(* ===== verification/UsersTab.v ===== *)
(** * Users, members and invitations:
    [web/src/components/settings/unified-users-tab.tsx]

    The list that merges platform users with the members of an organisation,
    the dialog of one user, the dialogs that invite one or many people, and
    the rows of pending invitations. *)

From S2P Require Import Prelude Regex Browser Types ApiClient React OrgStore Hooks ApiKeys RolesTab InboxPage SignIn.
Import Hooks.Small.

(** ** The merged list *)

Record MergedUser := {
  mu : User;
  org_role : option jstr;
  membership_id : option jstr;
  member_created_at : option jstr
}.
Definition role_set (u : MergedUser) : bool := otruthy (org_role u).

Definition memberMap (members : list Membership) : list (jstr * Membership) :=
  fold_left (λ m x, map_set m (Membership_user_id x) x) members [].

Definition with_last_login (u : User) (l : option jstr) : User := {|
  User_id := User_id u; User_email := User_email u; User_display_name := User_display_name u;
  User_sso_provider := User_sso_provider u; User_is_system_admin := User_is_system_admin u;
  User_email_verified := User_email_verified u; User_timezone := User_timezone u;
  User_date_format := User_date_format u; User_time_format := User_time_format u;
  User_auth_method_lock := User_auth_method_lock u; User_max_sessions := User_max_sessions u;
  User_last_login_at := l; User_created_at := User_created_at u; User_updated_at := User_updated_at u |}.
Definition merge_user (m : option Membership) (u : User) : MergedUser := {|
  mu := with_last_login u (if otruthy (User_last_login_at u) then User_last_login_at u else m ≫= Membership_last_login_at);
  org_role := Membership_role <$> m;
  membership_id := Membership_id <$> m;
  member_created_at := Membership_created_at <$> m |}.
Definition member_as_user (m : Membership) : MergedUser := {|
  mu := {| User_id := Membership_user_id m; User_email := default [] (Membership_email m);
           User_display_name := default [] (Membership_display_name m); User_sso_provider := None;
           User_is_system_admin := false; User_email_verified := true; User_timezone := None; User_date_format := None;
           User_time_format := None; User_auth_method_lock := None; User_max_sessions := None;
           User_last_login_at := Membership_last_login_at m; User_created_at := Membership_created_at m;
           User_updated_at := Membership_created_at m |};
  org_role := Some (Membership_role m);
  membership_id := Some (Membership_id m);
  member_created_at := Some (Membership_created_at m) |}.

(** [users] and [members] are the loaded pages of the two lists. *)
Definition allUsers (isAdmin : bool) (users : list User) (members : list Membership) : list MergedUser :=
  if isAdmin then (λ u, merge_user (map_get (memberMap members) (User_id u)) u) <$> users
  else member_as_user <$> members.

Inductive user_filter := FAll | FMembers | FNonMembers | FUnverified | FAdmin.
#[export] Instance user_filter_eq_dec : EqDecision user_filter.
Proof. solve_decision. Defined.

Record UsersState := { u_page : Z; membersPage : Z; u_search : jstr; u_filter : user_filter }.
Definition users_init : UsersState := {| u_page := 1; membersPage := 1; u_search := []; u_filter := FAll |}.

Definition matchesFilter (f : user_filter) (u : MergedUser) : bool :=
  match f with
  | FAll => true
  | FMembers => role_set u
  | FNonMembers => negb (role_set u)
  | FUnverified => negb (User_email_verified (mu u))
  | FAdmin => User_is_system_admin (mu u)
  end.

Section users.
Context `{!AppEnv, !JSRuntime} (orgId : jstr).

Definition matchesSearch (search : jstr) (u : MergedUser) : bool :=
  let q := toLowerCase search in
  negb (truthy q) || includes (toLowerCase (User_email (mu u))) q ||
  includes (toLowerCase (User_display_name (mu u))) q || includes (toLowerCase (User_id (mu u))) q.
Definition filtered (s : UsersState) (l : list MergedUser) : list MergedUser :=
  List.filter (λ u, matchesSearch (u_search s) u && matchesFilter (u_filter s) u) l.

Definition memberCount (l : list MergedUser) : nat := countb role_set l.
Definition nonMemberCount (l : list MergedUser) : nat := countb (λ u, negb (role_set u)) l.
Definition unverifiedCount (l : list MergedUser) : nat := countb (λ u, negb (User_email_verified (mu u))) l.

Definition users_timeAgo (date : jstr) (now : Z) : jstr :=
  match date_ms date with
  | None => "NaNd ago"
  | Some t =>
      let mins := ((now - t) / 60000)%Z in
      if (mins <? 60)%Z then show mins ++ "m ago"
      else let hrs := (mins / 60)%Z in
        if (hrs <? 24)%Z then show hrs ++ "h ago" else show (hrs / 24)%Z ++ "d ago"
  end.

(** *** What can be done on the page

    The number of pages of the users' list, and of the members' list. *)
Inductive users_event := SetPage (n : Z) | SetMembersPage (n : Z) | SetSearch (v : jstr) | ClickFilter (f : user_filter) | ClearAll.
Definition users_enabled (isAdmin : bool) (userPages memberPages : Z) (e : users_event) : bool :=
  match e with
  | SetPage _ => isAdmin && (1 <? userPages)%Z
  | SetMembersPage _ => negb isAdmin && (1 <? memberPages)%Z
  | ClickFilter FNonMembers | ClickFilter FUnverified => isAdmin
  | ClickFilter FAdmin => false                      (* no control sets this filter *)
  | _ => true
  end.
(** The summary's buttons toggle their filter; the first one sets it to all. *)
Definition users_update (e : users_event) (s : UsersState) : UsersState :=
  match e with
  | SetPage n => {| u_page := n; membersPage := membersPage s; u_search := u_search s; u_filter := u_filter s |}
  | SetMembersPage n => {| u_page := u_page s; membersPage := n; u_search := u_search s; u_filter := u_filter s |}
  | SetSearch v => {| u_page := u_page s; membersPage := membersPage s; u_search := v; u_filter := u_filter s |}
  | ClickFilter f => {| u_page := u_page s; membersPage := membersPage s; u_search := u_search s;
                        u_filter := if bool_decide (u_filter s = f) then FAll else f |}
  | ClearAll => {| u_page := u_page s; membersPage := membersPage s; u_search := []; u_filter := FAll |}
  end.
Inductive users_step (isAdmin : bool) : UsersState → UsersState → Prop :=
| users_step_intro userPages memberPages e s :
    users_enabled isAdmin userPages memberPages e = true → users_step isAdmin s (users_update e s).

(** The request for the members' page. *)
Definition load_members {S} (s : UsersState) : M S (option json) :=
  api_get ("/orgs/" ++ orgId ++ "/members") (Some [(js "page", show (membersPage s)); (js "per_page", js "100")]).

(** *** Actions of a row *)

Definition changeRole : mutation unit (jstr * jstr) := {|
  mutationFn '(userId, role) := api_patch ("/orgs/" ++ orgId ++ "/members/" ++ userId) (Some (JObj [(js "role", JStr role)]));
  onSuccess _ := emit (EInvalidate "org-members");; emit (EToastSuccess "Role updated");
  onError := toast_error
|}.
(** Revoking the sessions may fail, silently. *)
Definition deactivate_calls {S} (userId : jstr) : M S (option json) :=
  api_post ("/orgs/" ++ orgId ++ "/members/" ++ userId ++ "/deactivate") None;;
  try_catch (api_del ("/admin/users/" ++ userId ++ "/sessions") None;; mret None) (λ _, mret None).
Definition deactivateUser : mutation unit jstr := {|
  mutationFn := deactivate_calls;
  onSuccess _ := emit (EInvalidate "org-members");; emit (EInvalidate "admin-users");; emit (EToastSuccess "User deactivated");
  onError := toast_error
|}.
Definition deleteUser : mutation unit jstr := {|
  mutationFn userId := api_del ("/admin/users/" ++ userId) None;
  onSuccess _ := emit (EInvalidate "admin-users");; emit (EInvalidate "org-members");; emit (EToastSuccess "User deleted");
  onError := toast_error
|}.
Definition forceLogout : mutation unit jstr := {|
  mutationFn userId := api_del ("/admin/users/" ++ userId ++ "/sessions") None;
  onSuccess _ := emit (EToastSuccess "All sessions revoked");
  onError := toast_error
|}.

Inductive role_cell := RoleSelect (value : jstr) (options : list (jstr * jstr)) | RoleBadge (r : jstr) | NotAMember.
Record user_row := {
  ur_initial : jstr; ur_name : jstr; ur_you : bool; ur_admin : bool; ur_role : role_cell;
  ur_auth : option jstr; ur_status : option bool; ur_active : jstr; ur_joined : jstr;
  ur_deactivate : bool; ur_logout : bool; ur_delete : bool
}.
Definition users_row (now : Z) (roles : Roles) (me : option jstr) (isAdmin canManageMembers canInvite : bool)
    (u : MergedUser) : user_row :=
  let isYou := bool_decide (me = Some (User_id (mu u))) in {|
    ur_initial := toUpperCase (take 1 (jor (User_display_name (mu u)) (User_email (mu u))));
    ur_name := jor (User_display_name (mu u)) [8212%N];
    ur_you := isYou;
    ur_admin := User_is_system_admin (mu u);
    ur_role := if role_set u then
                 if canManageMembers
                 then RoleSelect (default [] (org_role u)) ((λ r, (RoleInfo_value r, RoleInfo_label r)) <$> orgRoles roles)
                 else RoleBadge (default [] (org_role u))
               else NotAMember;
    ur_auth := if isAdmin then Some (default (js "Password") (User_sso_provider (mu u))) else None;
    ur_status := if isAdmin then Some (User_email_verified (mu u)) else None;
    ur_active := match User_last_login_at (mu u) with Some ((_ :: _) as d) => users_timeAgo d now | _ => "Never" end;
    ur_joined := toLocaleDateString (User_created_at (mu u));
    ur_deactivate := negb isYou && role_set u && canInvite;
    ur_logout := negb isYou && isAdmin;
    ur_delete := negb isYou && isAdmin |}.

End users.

■ ■ ■ ■ ■ ■ ■

= The task =
Using the records above, restate word for word the lines from the one with "ur_you := isYou;" through the one with "ur_auth := if", both included.

= Worked solution =
    ur_you := isYou;
    ur_admin := User_is_system_admin (mu u);
    ur_role := if role_set u then
                 if canManageMembers
                 then RoleSelect (default [] (org_role u)) ((λ r, (RoleInfo_value r, RoleInfo_label r)) <$> orgRoles roles)
                 else RoleBadge (default [] (org_role u))
               else NotAMember;
    ur_auth := if isAdmin then Some (default (js "Password") (User_sso_provider (mu u))) else None;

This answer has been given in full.